日本の農林水産省2月3日、昨年の「農林水産物・食品の輸出実績」を発表した。2025年の農水産物・食品の輸出額は前年比12.8%増の1兆7,005億円と13年連続で過去最高を記録したことを明らかになった。国・地域別で見ると、香港は、東京電力福島第1原子力発電所に関連する多核種除去設備(ALPS)処理水による輸入制限を実施しているが、それでも同0.8%増の2,228億円と前年を上回り、アメリカに次ぎ今年も2位となった。
国・地域別でトップに立ったのは2年連続アメリカで、同13.7%増の2,762億円。トランプ関税の影響はあまりなかった。2位を堅持した香港は同0.8%増の2,228億円だが、シェアにして13.1%を占めるほど日本にとって大きな市場を形成している。3位は台湾で、同6.4%増の1,812億円となった。4位の中国は同7.0%増の1,799億円。ただし、中国は、高市早苗首相の台湾有事に関する発言により2025年11月から日本産水産物の輸入再開手続きの見合わせを通知し、事実上、輸入を停止しており、2026年はこの措置が撤回されない限り、厳しい状況が続くと考えられる。5位は韓国で同20.0%増の1,094億円と初めて1,000億円を超えた。上位10カ国・地域で見ると、香港と中国以外は過去最高を記録した。
「輸出重点品目における輸出額の増加が大きい10品目」で見ると、「緑茶」が357億円増。欧米やASEANにおいて、健康志向や日本食への関心の高まり等を背景に、ラテやスイーツなどの食品原料となる抹茶を含む粉末状茶を中心に増えた。次に大きかったのは「ホタテ貝」の211億円増で、ベトナム向けが大幅に増加した。「ブリ」は113億円増で、アメリカで、脂ののった大型サイズの需要の高まりなどで単価が上昇したことにより増加した。

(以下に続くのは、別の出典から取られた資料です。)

Lemma validated_executes_witness :
  exists r', registryStep pauseOp provers0 = Some r'
  /\ succeeds (InvokeStep noProofs 1000 pauseBytes ThisState) (NewHypergraphState world) (fun _ s' => represents parsed ∅ s' r').
Proof.
  exact (validated_executes parsed parsed_schema noProofs demo_sha512 demo_CommitRaw (NewHypergraphState world) provers0 1000 pauseBytes
    pauseOp world_represents (opened_synced _ _ _ world_opened) provers0_typed provers0_enrolled pause_validates provers0_named eq_refl).
Defined.

(** ** Execution *)

Lemma pause_steps : exists r', registrySteps [pauseOp] provers0 = Some r'.
Proof.
  destruct (permitted_step pauseOp 1000 provers0 provers0_enrolled provers0_typed eq_refl pause_permitted) as [r' Er]. exists r'.
  cbn [registrySteps]. by rewrite Er.
Qed.

Lemma materialize_refines_witness : exists r', registrySteps [pauseOp] provers0 = Some r' /\
  succeeds (each (fun op => materializeOperation op 1200) [pauseOp]) (NewHypergraphState world) (fun _ s' => represents parsed ∅ s' r').
Proof.
  destruct pause_steps as [r' Er]. exists r'. split; [exact Er|].
  exact (materialize_refines parsed parsed_schema demo_sha512 demo_CommitRaw [pauseOp] 1200 (NewHypergraphState world) provers0 r' Er world_represents).
Defined.

Lemma provers0_edge b ks : storedEdge b provers0 = Some ks -> b = proverAddress /\ ks = [allocation1; allocation2].
Proof.
  unfold storedEdge, provers0. cbn [edges registryOf]. destruct (decide (proverAddress = b)) as [<-|Hb].
  - rewrite lookup_singleton_eq. by intros [= <-].
  - by rewrite lookup_singleton_ne.
Qed.

Lemma provers0_accounts : accounts provers0.
Proof.
  split; [apply world_opened|..].
  - intros a P pk f EP _ b ks [-> _]%provers0_edge _. apply itemOf_Some, provers0_inv in EP as [[-> _]|Hc]; [done|done].
  - intros a ks x [-> _]%provers0_edge _ b ks' [-> _]%provers0_edge _. done.
  - intros a P ks EP [-> ->]%provers0_edge. rewrite provers0_prover in EP. injection EP as <-.
    pose proof provers0_allocation1 as E1. pose proof provers0_allocation2 as E2. apply itemOf_Some in E1, E2. unfold statusesOf. cbn [omap list_omap].
    change (vertices provers0 !! vid allocation1 = Some (mkItem allocation allocationItem1)) in E1.
    change (vertices provers0 !! vid allocation2 = Some (mkItem allocation allocationItem2)) in E2. rewrite E1, E2. reflexivity.
Qed.

Lemma statuses_aggregate_witness : exists r', registrySteps [pauseOp] provers0 = Some r' /\
  succeeds (each (fun op => materializeOperation op 1200) [pauseOp]) (NewHypergraphState world) (fun _ s' => accounts r' /\
    forall a P ks, itemOf prover (vid a) r' = Some P -> storedEdge a r' = Some ks ->
      succeeds (getTree "prover not found" GLOBAL_INTRINSIC_ADDRESS a) s' (fun p s'' =>
        rdfGet prover "Status" p s'' = (Ok [Z_byte (leading (statusesOf r' ks))], s'') /\ represents parsed ∅ s'' r')).
Proof.
  destruct pause_steps as [r' Er]. exists r'. split; [exact Er|].
  refine (statuses_aggregate parsed parsed_schema demo_sha512 demo_CommitRaw [pauseOp] 1200 (NewHypergraphState world) provers0 r' world_represents
    provers0_accounts _ Er). repeat constructor.
Defined.

Definition key : Signer := mkSigner KeyTypeBLS48581G1 proverKey (fun _ _ => Ok (signatureOf proverKey)).

Lemma key_accepted : accepted key.
Proof.
  split; [done|]. intros m d. exists (signatureOf proverKey). split; [done|].
  change (Ok (bool_decide (signatureOf proverKey = signatureOf proverKey)) = Ok true). by rewrite bool_decide_true.
Qed.

Lemma proved_operation_verifies_witness : exists op', Pause_Prove (Ok key) (signed filter1 1000) = Ok op' /\ Pause_Verify world op' 1000 = Ok true.
Proof.
  destruct (proved_operation_verifies parsed parsed_schema key (signed filter1 1000) world provers0 1000 proverItem allocationItem1 [Byte.x01]
    key_accepted (opened_synced _ _ _ world_opened) provers0_typed provers0_prover eq_refl provers0_allocation1 eq_refl)
    as (_ & _ & (op' & E & Hv) & _).
  exists op'. split; [exact E|]. apply Hv. reflexivity.
Defined.

(** ** Joining *)

Definition filter3 : bytes := replicate 32 Byte.x03.

(** A new prover, and a further allocation of the one that is there. *)
Definition newcomer : JoinOp.t := JoinOp.mk [filter1] 1000 [Byte.x09] (signatureOf [Byte.x09]) [] [] [].
Definition rejoin : JoinOp.t := JoinOp.mk [filter3] 1000 proverKey (signatureOf proverKey) [] [] [].

Definition rejoined : registry := setEdge proverAddress Joined (joinAllocation rejoin proverAddress provers0 filter3).

Lemma newcomer_joins : exists r', joinStep newcomer provers0 = Some r'.
Proof.
  unfold joinStep. rewrite decide_True by (split; [done|repeat constructor]). change (hashAddress (JoinOp.PublicKey newcomer)) with (be 32 9).
  assert (edges provers0 !! be 32 9 = None) as -> by (by apply lookup_singleton_ne).
  unfold enrol. assert (vertices provers0 !! vid (be 32 9) = None) as ->; [|by eexists].
  unfold vid, provers0. by rewrite (registry_vertices specs _ _ GLOBAL_INTRINSIC_ADDRESS (be 32 9) specs_good eq_refl eq_refl).
Qed.

Lemma join_registers_witness : exists r', joinStep newcomer provers0 = Some r' /\
  succeeds (Join_Materialize newcomer 1000) (NewHypergraphState world) (fun _ s' => represents parsed ∅ s' r').
Proof.
  destruct newcomer_joins as [r' Er]. exists r'. split; [exact Er|].
  destruct (join_registers parsed parsed_schema demo_sha512 demo_CommitRaw newcomer 1000 (NewHypergraphState world) provers0 r' Er world_represents)
    as (x & s' & E & Hr & _).
  exact (ex_intro _ x (ex_intro _ s' (conj E Hr))).
Defined.

Lemma rejoin_joins : joinStep rejoin provers0 = Some rejoined.
Proof.
  unfold joinStep. rewrite decide_True by (split; [done|repeat constructor]). change (hashAddress (JoinOp.PublicKey rejoin)) with proverAddress.
  assert (edges provers0 !! proverAddress = Some (Stored [allocation1; allocation2])) as -> by apply lookup_singleton_eq.
  unfold enrol. pose proof provers0_prover as E. apply itemOf_Some in E. by rewrite E.
Qed.

(** The pending state after it. *)
Definition rejoinedState : hypergraphState graph := (Join_Materialize rejoin 1000 (NewHypergraphState world)).2.

Lemma rejoinedState_represents : represents parsed ∅ rejoinedState rejoined.
Proof.
  destruct (Join_refines parsed parsed_schema demo_sha512 demo_CommitRaw rejoin 1000 (NewHypergraphState world) provers0 rejoined rejoin_joins world_represents)
    as (x & s' & E & Hr & _).
  unfold rejoinedState. by rewrite E.
Qed.

Lemma rejoined_other c x n :
  x <> allocationAt proverKey filter3 -> itemOf c (vid x) provers0 = Some n -> itemOf c (vid x) rejoined = Some n.
Proof.
  intros Hne E. apply itemOf_Some in E. apply itemOf_Some. unfold rejoined, joinAllocation.
  change (JoinOp.PublicKey rejoin) with proverKey. cbn [setEdge setItem vertices]. rewrite lookup_insert_ne; [exact E|].
  intros Ev. apply (f_equal snd) in Ev. by symmetry in Ev.
Qed.

Lemma pause_after_join_half_done_witness : exists s',
  Pause_Materialize (signed filter1 1000) 1000 rejoinedState = (Err "invalid object returned for hyperedge", s')
  /\ represents parsed ∅ s' (setItem (vid (allocationAt proverKey filter1)) (mkItem allocation (stamp 2 "PauseFrameNumber" 1000 allocationItem1)) rejoined).
Proof.
  refine (pause_after_join_half_done parsed parsed_schema (signed filter1 1000) 1000 rejoinedState rejoined proverItem
    allocationItem1 proverKey rejoinedState_represents (lookup_insert_eq _ _ _) (rejoined_other _ _ _ _ provers0_prover) eq_refl
    (rejoined_other _ _ _ _ provers0_allocation1)); by vm_compute.
Defined.

(** ** Leaving and rejecting *)

Definition leaveBoth : LeaveOp.t := LeaveOp.mk [filter1; filter2] 1000 (BLS48581AddressedSignature.mk (signatureOf proverKey) proverAddress).

Lemma leave_permitted : leavePermitted leaveBoth provers0.
Proof.
  exists proverKey. refine (conj provers0_key (conj _ eq_refl)). apply Exists_cons_hd.
  exists allocationItem1, Byte.x01, []. exact (conj provers0_allocation1 (conj eq_refl eq_refl)).
Qed.

Lemma leave_verifies : Leave_Verify world leaveBoth 1000 = Ok true.
Proof.
  apply (Leave_Verify_iff parsed parsed_schema world provers0 leaveBoth 1000 (opened_synced _ _ _ world_opened) provers0_typed provers0_named).
  exact leave_permitted.
Qed.

Lemma left_allocation_revived_witness : exists r1 r2 F2, registryStep (OpLeave leaveBoth) provers0 = Some r1
  /\ (forall g1, synced parsed g1 r1 -> Reject_Verify g1 (signed filter2 1400) 1400 = Ok true)
  /\ succeeds (_ ← Leave_Materialize leaveBoth 1000; Reject_Materialize (signed filter2 1400) 1400) (NewHypergraphState world)
       (fun _ s' => represents parsed ∅ s' r2)
  /\ itemOf allocation (vid (allocationAt proverKey filter2)) r2 = Some F2 /\ F2 !! "Status" = Some [Z_byte 1].
Proof.
  assert (filter2 ∈ LeaveOp.Filters leaveBoth) as Hin by (apply list_elem_of_further, list_elem_of_here).
  refine (left_allocation_revived parsed parsed_schema leaveBoth (signed filter2 1400) 1000 1400 world provers0 proverItem allocationItem2 proverKey
    world_opened provers0_typed provers0_enrolled eq_refl provers0_prover eq_refl Hin provers0_allocation2 leave_verifies eq_refl _ _ eq_refl).
  - split; [discriminate|reflexivity].
  - split; discriminate.
Defined.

減少したのは「ホタテ貝加工品」の59億円の減少。これは香港向けだが、輸入規制ではなく、干し貝柱やボイルほたてなどに向けられるホタテ貝の不漁などにより減少した。「リンゴ」も58億円減で、台湾向けで、贈答用の大玉で見栄えの良いものが高温・雪害により確保できなかった。さらに、「ナマコ(調製)」で26億円減だった。香港・台湾向けが引き合いの弱まりによる単価の下落などにより減少した。
一方、12月単月で見ると「畜産品」「果樹・野菜など」は1.6%減、15.7%減と、それぞれ前年同月比を下回ったが、「水産物(調整品は除く)」は同26.9%増の372億円と大幅に伸びた。特に、ホタテ貝が同24.6%増の112億円と水産物の総額の3割を占めており、ポジティブな状況になっている。
改めて香港の状況を考えると、ALPS処理水に関係して10都県の水産品の輸入禁止の措置が解除されていないにもかかわらず、わずかながら前年を0.8%上回った。その状況下で、人口わずか750万人の都市で、輸入制限が行われているにもかかわらず2位を維持した事実の背景には、変わらず日本食を提供するレストランが多いことも理由と考えられる。最近では進出のジャンルがチェーン店系の低価格の店が増えていて、必ずしも日本産だけを使っていないブランドも多く進出するが、必然的に日本食材を使う機会も多く、香港への輸出は変わらず続いていくものと見られる。